Words: Mike Ryan
Photos: Moto Guzzi
The V85 TT is the latest addition to the Moto Guzzi range, and while it may be a hot new thing that’s looking to the future, there’s still the opportunity to take a look back. Moto Guzzi are doing exactly that with the creation a special edition of the adventure tourer to mark their centenary this year.
Along with special, limited-edition ‘Centenario’ versions of the V7 and related V9, a limited-edition version of the V85 TT will be released this May, too. All three are finished in colours inspired by iconic models from Moto Guzzi’s history.
Short Intro to a Long History
What we know today as Moto Guzzi was officially created on 15 March, 1921, when the "Società Anonima Moto Guzzi" was established with the goal of "manufacturing and sales of motorcycles and any other activity pertinent or connected to the metal mechanical industry".
The founders were Carlo Guzzi, Emanuele Vittorio Parodi and his son Giorgio. The younger Parodi and Guzzi met when serving in the Italian Air Corps in World War I, Giorgio as a pilot and Carlo as a mechanic. Along with a fellow air corps pilot named Giovanni Ravelli, the trio of young enthusiasts would cover all aspects of the business. Guzzi would be the engineer, Parodi the financier and Ravelli the test rider and racer.
Development of a prototype started in 1919, but Ravelli was killed in a flying accident before it was completed. Giorgio and Carlo pressed on, honouring their friend by using the Italian Air Corps’ eagle motif as the company logo.
That prototype, a 500cc horizontal single, initially bore the name ‘G.P.’ for Guzzi-Parodi, but Giorgio Parodi rejected that as he feared it would be confused with his own initials. Thus, Moto Guzzi was born
Following that prototype, the ‘Normale’ was the first production model from Società Anonima Moto Guzzi, released in 1921. Only 17 motorcycles were built in that foundation year, but hundreds of thousands have followed in the 99 years since, including over 200,000 units of the Cardellino, Moto Guzzi’s equivalent of the BSA Bantam.
While Moto Guzzi are best known today for their roadsters, tourers and sports bikes, there is some heritage in adventure touring before the V85 TT, with models like the V65 TT, NTX and Quota in the back catalogue, even though these were arguably closer to enduros in spec and intent.
Looking Back, Going Green
For the unique styling and finish of the 2021 V85 TT ‘Centenario,’ Moto Guzzi went back, way back to the 1950s and beyond.
While some inspiration came from the Normale of 1921, more specific inspiration came from Moto Guzzi’s rich heritage in racing, particularly the ‘Otto Cilindri’ 500cc V8 that was released in 1955. Compact and powerful, the V8 never lived up to its potential on the racetrack, but remains a standout amongst Moto Guzzi’s engineering innovations..
Fitted with a dustbin fairing (popular in 500cc competition until it was banned in 1957) painted a distinctive green, the V8 also featured a black frame, but being an engineering project first and foremost, the fuel tank was left in bare metal and the saddle in natural leather. It’s this combination of finishes that have inspired the colours on the Centenario models.
The product of Moto Guzzi’s in-house styling centre, the 2021 limited-edition V85 TT Centenario features satin metallic silver paint on the fuel tank that echoes the V8’s bare metal look, with a distinctive satin green metallic finish applied to the side covers and front mudguard.
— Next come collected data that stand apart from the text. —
(** * KSEBL LT line dashboard: the controller logic of
      [src/components/ksebl-dashboard.tsx], embedded and verified.

    The component keeps two pieces of React state that matter here, the line
    list [lines] and the notification log [notifications], and three refs
    for the map widget.  Event handlers are modelled as functions on that
    state; the two sources of nondeterminism, [Date.now()] and
    [Math.random()], are explicit arguments.  JavaScript numbers that take
    part in arithmetic are IEEE-754 binary64 values ([spec_float] at
    precision 53), integers that only count or index are [Z] and [nat]. *)

From Stdlib Require Import ZArith QArith Qround Ascii String DecimalString.
From Stdlib Require Import Floats.SpecFloat.
From stdpp Require Import base decidable option list strings gmap.

Local Open Scope Z_scope.

(** ** JavaScript numbers *)

Module Num.

(** binary64: 53 bits of precision, exponents below 1024. *)
Definition prec : Z := 53.
Definition emax : Z := 1024.

Definition number := spec_float.

(** The number denoted by an integer (exact below 2^53). *)
Definition ofZ (z : Z) : number := binary_normalize prec emax z 0 false.

(** A decimal literal [m / 10^k], as the parser reads it: the binary64
    value nearest to the decimal. *)
Definition lit (m : Z) (k : nat) : number :=
  SFdiv prec emax (ofZ m) (ofZ (10 ^ Z.of_nat k)).

Definition mul : number -> number -> number := SFmul prec emax.
Definition add : number -> number -> number := SFadd prec emax.
Definition div : number -> number -> number := SFdiv prec emax.

Definition string_of_Z (z : Z) : string := NilZero.string_of_int (Z.to_int z).

(** [tenths m e] is the integer [n] for which [n / 10] is as close as
    possible to [m * 2^e], the larger one when two are equally close
    (the choice made by [Number.prototype.toFixed]). *)
Definition tenths (m e : Z) : Z :=
  if 0 <=? e then 10 * m * 2 ^ e
  else (20 * m + 2 ^ (- e)) / 2 ^ (1 - e).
Completing the homage is leather seat trim with a distressed look and contrast stitching.
A golden version of the Guzzi eagle tank badge (usually silver) is a touch that’s unique to the Centenario, as is a centennial decal on the front mudguard.
In all other respects, the V85 TT Centenario is unchanged from the regular V85 TT it’s based on (NOTE: the TT, not the TT Travel). That means an 853cc transverse v-twin engine - that has had some tweaks for 2021 to improve low- and mid-range torque delivery - a dry clutch, six-speed transmission and shaft drive.
There are new, lighter spoked rims for 2021 that allow tubeless tyres to be fitted, along with two new rider modes – Sport and Custom – on top of the existing three modes.
Everything else is carryover, including ABS, traction control, cruise control, 41mm USD fork, monoshock rear, Brembo brakes, a TFT instrument panel and the option of the MIA multimedia system that links the bike to your smartphone.
Mid Year Centenary
The 2021 Moto Guzzi V85 TT Centenario is due for release sometime around April/May. Only small numbers are expected to be allocated for Australia, so customers are advised to get in touch with their Moto Guzzi dealership to pre-order.
The limited-edition will attract a price premium, too, and while pricing is unconfirmed at time of writing, expect something around the $20,000 mark. See your Moto Guzzi dealer for more details.